Helping to conserve native breed pigs for future generations

Oxford Sandy and Black Pigs

Living a natural life

Our pigs live outside for much of the year, only coming into the barn to give birth and when the weather is really bad in the Winter.  Their arks are cosy in the Winter with insulated wool roofs and a thick straw bed on the ground.  Our pigs are free to root in the soil, graze the grass, dig wallows and sunbathe.  They are fed a mixed diet of organic pig nuts, surplus seasonal fresh fruit and vegetables from our farm and anything else they can snuffle from the ground.

The pigs are regularly moved to new ground to avoid the build-up of pests and diseases.  This helps to keep the pigs healthy and reduces the need for medication.

All native breed pigs in the UK are on the RSBT (Rare Breeds Survival Trust) watchlist.  We feel that it is important to conserve these native breeds for future generations and consider ourselves fortunate that we are in a position to ‘do our bit’ to help.

Based on looks and being ‘a good pig for beginners’, we decided to start our own herd of pedigree Oxford Sandy and Black pigs.

The Oxford Sandy and Black pig is one of the oldest British pig breeds.  It is believed that the breed originated in the Oxfordshire region at least two centuries ago.  The breed has twice reached the possibility of extinction.  In 2004, it was the rarest of the native pig breeds with just 162 registered sows, 36 boars and 64 breeders.  By 2021, those numbers have increased to 473 registered sows, 129 boars and 172 breeders. Two of these sows and a boar live here at Barr Farm.  You can read more about the history of the Oxford Sandy and Black pig here.

Our Pigs

We bought our breeding pigs in 2021 from a smallholder in Somerset who was reluctantly reducing the size of his herd.  It may seem like a long way to transport pigs but this helps to spread the genetics and improve the breed.
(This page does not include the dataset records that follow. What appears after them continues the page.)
(** X4.  When [batchify] returns and what it raises otherwise, for a
    batch size that torch takes as an integer: without an example in the
    dataset [data.examples[0]] raises [IndexError]; a batch size of zero
    raises [ZeroDivisionError] in the floor division; a negative batch
    size raises a [RuntimeError], in [narrow] or in [view]; with a positive
    batch size the function returns a tensor of [n // bsz] rows and [bsz]
    columns, for a text of [n] tokens.  The bounds keep [bsz] and the
    length [nbatch * bsz] that [narrow] is given within the 64 bits of a
    size; beyond them torch refuses the argument, which is outside the
    model. *)
Theorem batchify_outcome (ds : Dataset (token fw)) (bsz : Z) (w : World fw) :
  - 2 ^ 62 <= bsz < 2 ^ 63 ->
  let r := (batchify fw ds bsz w).1 in
  match examples ds with
  | [] => r = Raise IndexError
  | ex :: _ =>
      if bsz =? 0 then r = Raise ZeroDivisionError
      else if bsz <? 0 then
        Z.of_nat (length (text ex)) < 2 ^ 62 ->
        exists msg, r = Raise (RuntimeError msg)
      else exists t, r = Ok t /\
                     shape t = [Z.of_nat (length (text ex)) / bsz; bsz]
  end.
Proof.
  intros _. cbv zeta. destruct (examples ds) as [|ex rest] eqn:Hex.
  { unfold batchify, enter. by rewrite Hex. }
  destruct (bsz =? 0) eqn:Hz; [|destruct (bsz <? 0) eqn:Hneg; [intros _|]].
  - apply Z.eqb_eq in Hz as ->. unfold batchify, enter. rewrite Hex.
    rewrite (bind_lift_ok _ _ ex) by done.
    rewrite (bind_lift_ok _ _ _ _ _ (numericalize_one _ _)).
    rewrite (bind_lift_ok _ _ (Z.of_nat (length (text ex)))) by done.
    done.
  - apply Z.eqb_neq in Hz. apply Z.ltb_lt in Hneg.
    unfold batchify, enter. rewrite Hex.
    set (n := Z.of_nat (length (text ex))).
    rewrite (bind_lift_ok _ _ ex) by done.
    rewrite (bind_lift_ok _ _ _ _ _ (numericalize_one _ _)).
    rewrite (bind_lift_ok _ _ n) by done.
    rewrite (bind_lift_ok _ _ (n / bsz)); last first.
    { unfold py_floordiv. by rewrite (proj2 (Z.eqb_neq bsz 0)). }
    rewrite bind_run. unfold torch.narrow0. cbn [shape data].
    fold n. rewrite bool_decide_eq_true_2 by lia.
    cbn [Z.ltb Z.compare]. case_bool_decide as Hfit; [|by eexists].
    cbn [lift]. rewrite bind_run.
    match goal with
    | |- context [torch.view ?t [bsz; -1]] =>
        destruct (view_negative_rows t bsz Hneg) as [msg ->]
    end.
    by eexists.
  - apply Z.eqb_neq in Hz. apply Z.ltb_ge in Hneg.
    rewrite (batchify_unfold fw ds ex rest) by (done || lia).
    by eexists.
Qed.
For sale were an 18 month old sow (Strawberry), unrelated 7 month old boar (Logan) and a 7 month old gilt (Blackberry).  An instant family!!!  The ‘berry family’ quickly expanded as Strawberry was also ‘in pig’.  In early December 2021, she gave birth to 12 piglets.

We thought long and hard about whether to leave Strawberry outside in an ark to farrow or whether to bring her into the barn. In the end, we decided to build a spacious farrowing area in the barn which allows us and the vet easy access if needed and keeps the young piglets safe from our resident fox and hovering buzzards for the first few weeks of their life.

By buying pork from us

it ensures that we can continue to maintain this rare breed.  We will register the very best piglets to maintain the blood lines for future breeding.  Not every piglet will meet the onerous breed standard.  As a rare breed they grow slowly, develop a superior flavour and make fantastic tasting pork.